Die scheinbare Inszenierung

Anja Friebe wird deutsche Meisterin im Degenfechten

FECHTEN. Anja Friebe ist neue deutsche Meisterin der Juniorinnen im Degenfechten. In der Waldkircher Kastelberghalle setzte sich die 19-Jährige in einem ziemlich packenden Finale gegen Jennifer Sandmann durch und gewann mit 15:14 Treffern äußerst knapp.
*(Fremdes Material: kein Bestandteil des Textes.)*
(* ===== verification/Config.v ===== *)
(** * Credentials: [load_dotenv] and [os.getenv]

    Lines 9-14 of [src/cdsAPI.py]:
<<
    load_dotenv()
    client = cdsapi.Client(url=os.getenv("CDSAPI_URL"), key=os.getenv("CDSAPI_KEY"))
>>
    [load_dotenv()] reads the [.env] file python-dotenv finds, builds a
    dict from its entries (a later entry for a key replaces an earlier one;
    a bare [KEY] line has the value [None]) and copies the entries with a
    value into [os.environ], skipping a variable that is already set
    ([override=False], its default).  The file's parsed entries are the
    argument [dotenv] (the parser, its variable interpolation and the
    directory search belong to python-dotenv and are not modelled).
    [os.getenv] reads the environment; a missing variable is [None]. *)

From stdpp Require Import base strings list gmap.
From Stdlib Require Import String.
From S2P Require Import Prelude PyIO.

(** What [cdsapi.Client(url=..., key=...)] receives. *)
Record ClientConfig := mk_config {
  cfg_url : option string;
  cfg_key : option string }.

(** A parsed line of a [.env] file: [KEY=value], or a bare [KEY]. *)
Abbreviation DotenvEntry := (string * option string)%type.

(** The dict python-dotenv builds from the file's entries: a later entry
    for a key replaces an earlier one. *)
Definition dotenv_dict (entries : list DotenvEntry) : gmap string (option string) :=
  foldl (λ m '(k, v), <[k := v]> m) ∅ entries.

(** The file's last entry for a key, if it has one. *)
Definition dotenv_last (entries : list DotenvEntry) (k : string) : option (option string) :=
  snd <$> last (filter (λ kv, kv.1 = k) entries).

(** [load_dotenv()]: the entries with a value, where the environment has
    none. *)
Definition load_dotenv (dotenv : list DotenvEntry) : PyM unit :=
  py_modify (λ w, set_env (w_env w ∪ omap id (dotenv_dict dotenv)) w).

(** [os.getenv(k)] *)
Definition getenv (k : string) : PyM (option string) := λ w, (Ret (w_env w !! k), w).

(** The two [os.getenv] calls of line 11-14, in the order Python
    evaluates the keyword arguments. *)
Definition read_client_config : PyM ClientConfig :=
  url <- getenv "CDSAPI_URL" ;;
  key <- getenv "CDSAPI_KEY" ;;
  py_ret (mk_config url key).

(** The value [os.getenv] sees after [load_dotenv()]: the process
    environment's when it has the variable, else the value of the file's
    last entry for it. *)
Definition env_or_dotenv (env : gmap string string) (entries : list DotenvEntry)
    (k : string) : option string :=
  match env !! k with
  | Some v => Some v
  | None => match dotenv_last entries k with Some (Some v) => Some v | _ => None end
  end.

(** ** Lemmas *)

Lemma dotenv_dict_foldl entries (m : gmap string (option string)) k :
  foldl (λ m '(k, v), <[k := v]> m) m entries !! k =
  match dotenv_last entries k with Some v => Some v | None => m !! k end.
Proof.
  revert m. induction entries as [|[k' v'] rest IH] using rev_ind; intros m; [done|].
  rewrite foldl_app. simpl. unfold dotenv_last in *.
  rewrite filter_app, filter_cons, filter_nil. simpl. case_decide as Hk.
  - subst. rewrite last_snoc, lookup_insert_eq. done.
  - rewrite app_nil_r, lookup_insert_ne by done. apply IH.
Qed.

Lemma dotenv_dict_lookup entries k : dotenv_dict entries !! k = dotenv_last entries k.
Proof.
  unfold dotenv_dict. rewrite dotenv_dict_foldl. by destruct (dotenv_last entries k).
Qed.

Lemma load_dotenv_lookup entries w k :
  w_env (snd (load_dotenv entries w)) !! k = env_or_dotenv (w_env w) entries k.
Proof.
  simpl. rewrite lookup_union, lookup_omap, dotenv_dict_lookup. unfold env_or_dotenv.
  by destruct (w_env w !! k), (dotenv_last entries k) as [[]|].
Qed.

Lemma read_client_config_after_dotenv entries w :
  let w1 := snd (load_dotenv entries w) in
  read_client_config w1 =
  (Ret (mk_config (env_or_dotenv (w_env w) entries "CDSAPI_URL")
                  (env_or_dotenv (w_env w) entries "CDSAPI_KEY")), w1) /\
  w_env w ⊆ w_env w1.
Proof.
  simpl. split.
  - unfold read_client_config, py_bind, getenv, py_ret, env_or_dotenv. simpl.
    by rewrite !(load_dotenv_lookup entries w).
  - apply map_union_subseteq_l.
Qed.

(** C9: after [load_dotenv()] the client receives, for the URL and
    for the key, the variable of the process environment when it is set and
    otherwise the value of the [.env] file's last entry for it (none if
    that entry is a bare key); the environment loses nothing. *)
Theorem client_config_after_dotenv entries w :
  let w1 := snd (load_dotenv entries w) in
  read_client_config w1 =
  (Ret (mk_config (env_or_dotenv (w_env w) entries "CDSAPI_URL")
                  (env_or_dotenv (w_env w) entries "CDSAPI_KEY")), w1) /\
  w_env w ⊆ w_env w1.
Proof. apply read_client_config_after_dotenv. Qed.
Fast schien es, als hätten sich die beiden Finalistinnen vorher abgesprochen, um es möglichst spannend zu machen. Anja Friebe (Heidenheim) und Jennifer Sandmann (Offenbach) zeigten spannenden Sport, schenkten sich nichts und parierten Stich um Stich. Der Höhepunkt der vermeintlichen Inszenierung war dann das Ende des Kampfes: Beim Stand von 14:14 musste der letzte Treffer über Sieg und Niederlage – also über die deutsche Meisterschaft entscheiden. Friebe, die Offensivere von beiden, setzte alles auf eine Karte, griff an und gewann schließlich, obwohl sie sich zuvor nicht als die Nervenstärkere erwiesen hatte. Sie war sich des Risikos bewusst: „Ich musste angreifen, musste mutig sein. Alles oder Nichts eben“, sagte sie hinterher, gestand aber ein, dass „ich auch alles hätte verlieren können“. Dann nämlich, wenn die Defensivfechterin Jessica Sandmann wie so oft in diesem Kampf den Angriff ausgekontert hätte. So reichte es für die zwei Jahre jüngere Sandmann wieder „nur“ zu Platz zwei, nachdem sie 2003 in Waldkirch schon einmal Zweite geworden ist – damals allerdings noch in der A-Jugend. Dennoch war sie zufrieden: „Ich freu‘ mich trotzdem, denn ich bin weiter gekommen als ich dachte.“

Sandmann als Siegerin wäre nicht unverdient gewesen, da sie in diesem Kampf mehrmals in Führung lag und auch abgeklärter und ruhiger als Friebe wirkte, die angespannt schien und sich deshalb immer wieder lauthals über getroffene Stiche freute – je lauter, desto wichtiger war der Punkt. So war es auch kein Wunder, dass sich ihr Trainer Piotr Sozanski ähnlich enthusiastisch zeigte und später eingestehen musste, dass er einen „Herzkasper“ kriege, wenn Anja Friebe es nochmal so spannend machen würde.

Eher besonnen reagierte hingegen Bundestrainer Manfred Kaspar auf das Ausscheiden seiner Nachwuchsfechterin Marta Nowakowski (Bonn), die im Halbfinale an der späteren Vizemeisterin scheiterte. Friebe hatte sich im Halbfinale gegen Monika Hoffmann (Offenbach) durchgesetzt. Damit waren unter den letzten Vier all diejenigen, die auch in der Weltcup-Rangliste weit oben stehen. Für Friebe war es nicht der größte Erfolg – ihr bisher größter war der Gewinn des Juniorenweltcups im vergangenen Jahr. Sie will auch weiterhin erfolgreich sein: „Langfristig will ich zu Olympia“, sagt sie selbstbewusst. Ihr Trainer Sozanski traut ihr das auch zu: „Sie ist eine sehr ehrgeizige Sportlerin. Manchmal vielleicht zu sehr. Aber sie ist auch sehr zielstrebig und ich glaube, dass sie es irgendwann schafft. Wahrscheinlich noch nicht 2008 nach Peking, aber 2012 mit der notwendigen Erfahrung sollte klappen.“ Jetzt muss sie sich aber erst mal bei den Aktiven behaupten, zu denen sie nach der Saison 2004/05 wechselt.

Weit weniger erfolgreich als Friebe waren die Waldkircher Fechterinnen. Sie reihten sich hinter der 16-jährigen Katharina Blattmann ein, die mit Platz 37 zwar das beste Waldkircher Ergebnis stellte, sich selbst aber etwas mehr zugetraut hätte. Ihre ältere Schwester Carolin (18) wurde 44., die sehr jungen Fechterinnen Sophia Stürmer (13), Michaela Klausmann (14) und Cornelia Bleyer (14) kamen auf die hinteren Plätze, wollten aber ohnehin nur Turniererfahrung sammeln.